**INFORMATION SUPPLIED:**
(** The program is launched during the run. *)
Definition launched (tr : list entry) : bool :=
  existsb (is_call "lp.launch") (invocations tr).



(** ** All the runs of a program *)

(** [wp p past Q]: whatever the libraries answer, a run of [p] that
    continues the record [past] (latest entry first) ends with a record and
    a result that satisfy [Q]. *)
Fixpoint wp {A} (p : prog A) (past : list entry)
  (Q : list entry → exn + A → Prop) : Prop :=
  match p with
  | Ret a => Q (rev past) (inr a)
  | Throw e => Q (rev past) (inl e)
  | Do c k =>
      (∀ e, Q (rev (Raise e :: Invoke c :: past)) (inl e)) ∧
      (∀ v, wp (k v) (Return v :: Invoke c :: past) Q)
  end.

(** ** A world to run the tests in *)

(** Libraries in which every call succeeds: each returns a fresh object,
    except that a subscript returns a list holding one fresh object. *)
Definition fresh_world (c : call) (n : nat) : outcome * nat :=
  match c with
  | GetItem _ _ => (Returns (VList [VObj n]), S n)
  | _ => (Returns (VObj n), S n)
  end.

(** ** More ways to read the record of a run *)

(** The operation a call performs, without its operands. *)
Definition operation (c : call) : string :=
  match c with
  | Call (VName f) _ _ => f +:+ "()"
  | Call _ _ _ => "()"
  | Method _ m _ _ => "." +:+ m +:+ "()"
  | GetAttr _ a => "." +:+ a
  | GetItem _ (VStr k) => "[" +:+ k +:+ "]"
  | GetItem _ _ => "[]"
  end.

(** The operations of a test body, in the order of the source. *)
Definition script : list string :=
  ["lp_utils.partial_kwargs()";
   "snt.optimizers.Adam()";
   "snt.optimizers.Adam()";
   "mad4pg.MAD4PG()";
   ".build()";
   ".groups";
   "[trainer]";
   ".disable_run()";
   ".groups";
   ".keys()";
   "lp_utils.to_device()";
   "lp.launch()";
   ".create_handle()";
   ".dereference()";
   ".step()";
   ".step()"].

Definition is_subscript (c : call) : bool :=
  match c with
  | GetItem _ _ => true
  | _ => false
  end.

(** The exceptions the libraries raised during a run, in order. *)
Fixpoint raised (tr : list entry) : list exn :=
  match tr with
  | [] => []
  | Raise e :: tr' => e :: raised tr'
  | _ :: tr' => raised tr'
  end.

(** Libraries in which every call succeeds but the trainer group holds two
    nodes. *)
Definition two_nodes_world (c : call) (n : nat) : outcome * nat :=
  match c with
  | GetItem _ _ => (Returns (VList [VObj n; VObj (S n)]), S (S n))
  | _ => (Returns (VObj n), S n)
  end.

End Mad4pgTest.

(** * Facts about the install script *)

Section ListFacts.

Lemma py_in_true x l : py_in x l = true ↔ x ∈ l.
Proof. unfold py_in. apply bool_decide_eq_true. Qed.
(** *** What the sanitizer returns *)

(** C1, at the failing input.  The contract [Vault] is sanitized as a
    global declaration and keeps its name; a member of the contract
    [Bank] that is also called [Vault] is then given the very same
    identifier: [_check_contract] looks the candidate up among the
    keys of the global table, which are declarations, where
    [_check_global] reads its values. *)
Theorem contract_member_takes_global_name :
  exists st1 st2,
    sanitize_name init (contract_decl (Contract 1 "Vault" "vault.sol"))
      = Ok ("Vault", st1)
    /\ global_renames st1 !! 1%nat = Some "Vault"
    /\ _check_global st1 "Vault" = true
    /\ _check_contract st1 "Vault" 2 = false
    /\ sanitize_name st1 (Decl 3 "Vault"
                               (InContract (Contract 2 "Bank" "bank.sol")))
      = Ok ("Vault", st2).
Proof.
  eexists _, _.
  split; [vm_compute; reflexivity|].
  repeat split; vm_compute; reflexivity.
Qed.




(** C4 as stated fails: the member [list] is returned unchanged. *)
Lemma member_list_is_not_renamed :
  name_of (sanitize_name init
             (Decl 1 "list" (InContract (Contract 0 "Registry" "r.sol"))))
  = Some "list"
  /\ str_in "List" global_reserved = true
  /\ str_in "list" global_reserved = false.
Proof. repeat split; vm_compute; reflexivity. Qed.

**DIRECTIONS:** Only the lines from the one with "(** C4 as stated" to the end of the listing are wanted. Print them exactly, keeping both ends.

**WRITTEN SOLUTION:**
(** C4 as stated fails: the member [list] is returned unchanged. *)
Lemma member_list_is_not_renamed :
  name_of (sanitize_name init
             (Decl 1 "list" (InContract (Contract 0 "Registry" "r.sol"))))
  = Some "list"
  /\ str_in "List" global_reserved = true
  /\ str_in "list" global_reserved = false.
Proof. repeat split; vm_compute; reflexivity. Qed.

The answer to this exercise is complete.